While the financial crisis only seems to have had a short-term impact on car purchases, there is one area in which it has had an impact, namely customers’ approaches to car finance.
In the heady days of the boom time, people wanting to buy a car would typically borrow the entire amount from the bank, a Bank of Cyprus official told the Cyprus Weekly.
Now, however, that is changing, as the banks give incentives for people to finance part of the purchase themselves.
“After the crisis, no one was buying,” the official told the Cyprus Weekly.
“Then the ones who did have money would buy in cash. And now we are seeing people putting down 20%, 30% or 40% and topping up the rest with a loan. This sector is getting bigger and bigger.”

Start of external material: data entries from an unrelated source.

Lemma unavailable_fails {R} (r : Result R CallError) :
  is_unavailable_status r = true -> classify_result r = OutcomeFailure.
Proof. by destruct r as [|[? []| | |]]. Qed.

Lemma unavailable_retries {R} (r : Result R CallError) :
  is_unavailable_status r = true -> std_classify r = Retry.
Proof. by destruct r as [|[? []| | |]]. Qed.

Section calls.
Context (s : Server) (text : string) (Htext : printable text = true).
Context (path : string) (body : list byte) (options : CallOptions).

Definition down : PeerBehaviour := ReplyStatus "14" (Some text) None.
Definition requests (w : W) : N := N.of_nat (count_requests s w).

(** A raw call that the peer refuses, after [k] requests. *)
Definition refused_after (k : N) (inner : Client W) : Prop := forall w,
  up s down w -> exists r w',
    call_raw (raw inner) path body options w = (r, w') /\
    is_unavailable_status r = true /\ up s down w' /\ requests w' = requests w + k.

Lemma refused_once t url :
  talks t s None -> blen body <= 1024 -> slight path (get_metadata options) ->
  N.of_nat (str_len text) <= 1000 -> (forall d, get_timeout options = Some d -> slack < d) ->
  refused_after 1 (single ct call_error_to_string url t []).
Proof.
  intros Hmade Hfit Hhead Hshort Htime w Hup.
  destruct (exchange_refused ct t s None text path body options w Hup Htext Hmade Htime) as
    (request & e & details & trailers & w' & E & Hr & _ & Hup' & _); [|done..|].
  { by rewrite (talks_payload _ _ _ _ Hmade). }
  exists (Err (Status path Unavailable e details trailers)), w'. rewrite bare_call_raw.
  split_and!; [exact E|done|done|]. unfold requests, count_requests, EchoServer.count_requests.
  rewrite Hr, length_app. cbn. lia.
Qed.

Lemma undisturbed_requests w w' :
  undisturbed w w' -> up s down w -> up s down w' /\ requests w' = requests w.
Proof.
  intros Hd Hup. destruct (undisturbed_up s _ _ _ Hd Hup) as [? E]. split; [done|].
  unfold requests, count_requests. by rewrite E.
Qed.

One of the reasons for buyers making downpayments is that it makes a big difference to the cost of the loan.
For a 50% contribution on a new car, for example, the interest rate starts at 4.39% and rises to 5%, the bank official explained.
On the other hand, if the contribution is only 35%, the interest rate starts at 5.14%.

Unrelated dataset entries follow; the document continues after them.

(** Calls to backends that are all up are all answered, and each of the backends that come next is
    called. *)
Lemma calls_answered cs p n ss acc w :
  NoDup (get_endpoint ∘ running <$> ss) -> ss <> [] ->
  turn p w = get_endpoint ∘ running <$> ss ->
  Forall (served cs) ss -> Forall (fun s => answers s w) ss ->
  exists w',
    count_answered n (pooled cs p) acc w = (Some (Ok (acc + n)%nat), w') /\
    (forall s, s ∈ ss -> (count_requests s w <= count_requests s w')%nat) /\
    (forall s, s ∈ take n ss -> (count_requests s w < count_requests s w')%nat).
Proof.
  revert ss acc w. induction n as [|n IH]; intros ss acc w Hnd Hne Ht Hs Ha.
  { exists w. rewrite Nat.add_0_r. split_and!; [done|done|]. intros s H. by apply elem_of_nil in H. }
  destruct ss as [|s ss]; [done|]. apply Forall_cons in Hs as [Hs Hss], Ha as [Ha Has].
  cbn in Ht, Hnd. apply NoDup_cons in Hnd as [Hnew Hnd].
  destruct (pooled_answered cs p s _ w Ht Hs Ha) as (response & request & w1 & E & Ht1 & Ha1 & Hr1 & Hd1).
  assert (forall s', s' ∈ ss -> s <> s') as Hother.
  { intros s' Hin <-. apply Hnew, list_elem_of_fmap. by exists s. }
  assert (forall s', s' ∈ ss -> count_requests s' w1 = count_requests s' w /\ answers s' w1) as Hkept.
  { intros s' Hin. rewrite Forall_forall in Has. destruct (Has s' Hin) as (m & Hup & Hm).
    destruct (touched_peers _ _ _ _ Hd1 s' _ (Hother s' Hin) Hup) as [Hup1 E1].
    split; [unfold count_requests; by rewrite E1|by exists m]. }
  destruct (IH (ss ++ [s]) (Datatypes.S acc) w1) as (w' & E' & Hmono & Hcalled).
  - rewrite fmap_app. apply NoDup_app. split_and!; [done| |by apply NoDup_singleton].
    cbn. intros url Hin ->%list_elem_of_singleton. done.
  - by destruct ss.
  - by rewrite Ht1, fmap_app.
  - apply Forall_app. by split; [|constructor].
  - apply Forall_app. split; [|by constructor]. rewrite Forall_forall. intros s' Hin. by apply Hkept.
  - exists w'. assert (count_requests s w1 = Datatypes.S (count_requests s w)) as Es.
    { unfold count_requests, EchoServer.count_requests. rewrite Hr1, length_app. cbn. lia. }
    split_and!.
    + cbn [count_answered]. run_step E. cbn [is_ok]. rewrite E'. do 3 f_equal. lia.
    + intros s' [->|Hin]%elem_of_cons.
      * etrans; [|apply Hmono; apply elem_of_app; right; by left]. lia.
      * destruct (Hkept s' Hin) as [<- _]. apply Hmono, elem_of_app. by left.
    + intros s'. cbn [take]. intros [->|Hin]%elem_of_cons.
      * eapply Nat.lt_le_trans; [|apply Hmono; apply elem_of_app; right; by left]. lia.
      * pose proof (subseteq_take n ss _ Hin) as Hin'. destruct (Hkept s' Hin') as [<- _].
        apply Hcalled. rewrite take_app. apply elem_of_app. by left.
Qed.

Loans for second-hand cars are also more costly, because they depreciate faster.
For a 50% down-payment on a used car, the interest rates starts at 5.14%, while if you only put down 35%, it will start at 6.14%.
Another change in finance is the greater use of regular loans instead of flat-rate loans.
A flat-rate loan means you pay all the interest upfront and only after that is paid do you start reducing the value of the original loan.
With a regular loan, on the other hand, you pay interest and capital at the same time.
Since the value of your loan starts to fall from the first payment, your interest rates (other things being equal) will also fall over time.
This also makes a difference to effective interest rates.
“For a flat-rate loan they might say the interest rate is 2.5% but because of the flat rate the annual percentage rate (APR) is 4.7%,” said the official
This makes it similar to a flat-rate loan, where a loan quoted at 4.5% has an APR of around 4.7%.
The down-payments from customers (as well as repayments of non-performing loans) may explain why the total stock of consumer credit is still declining for the banking system as a whole.
The stock of outstanding consumer credit fell year on year by 2.7% in the first quarter to €2.8bn, although the pace of decline is much smaller than in 2014.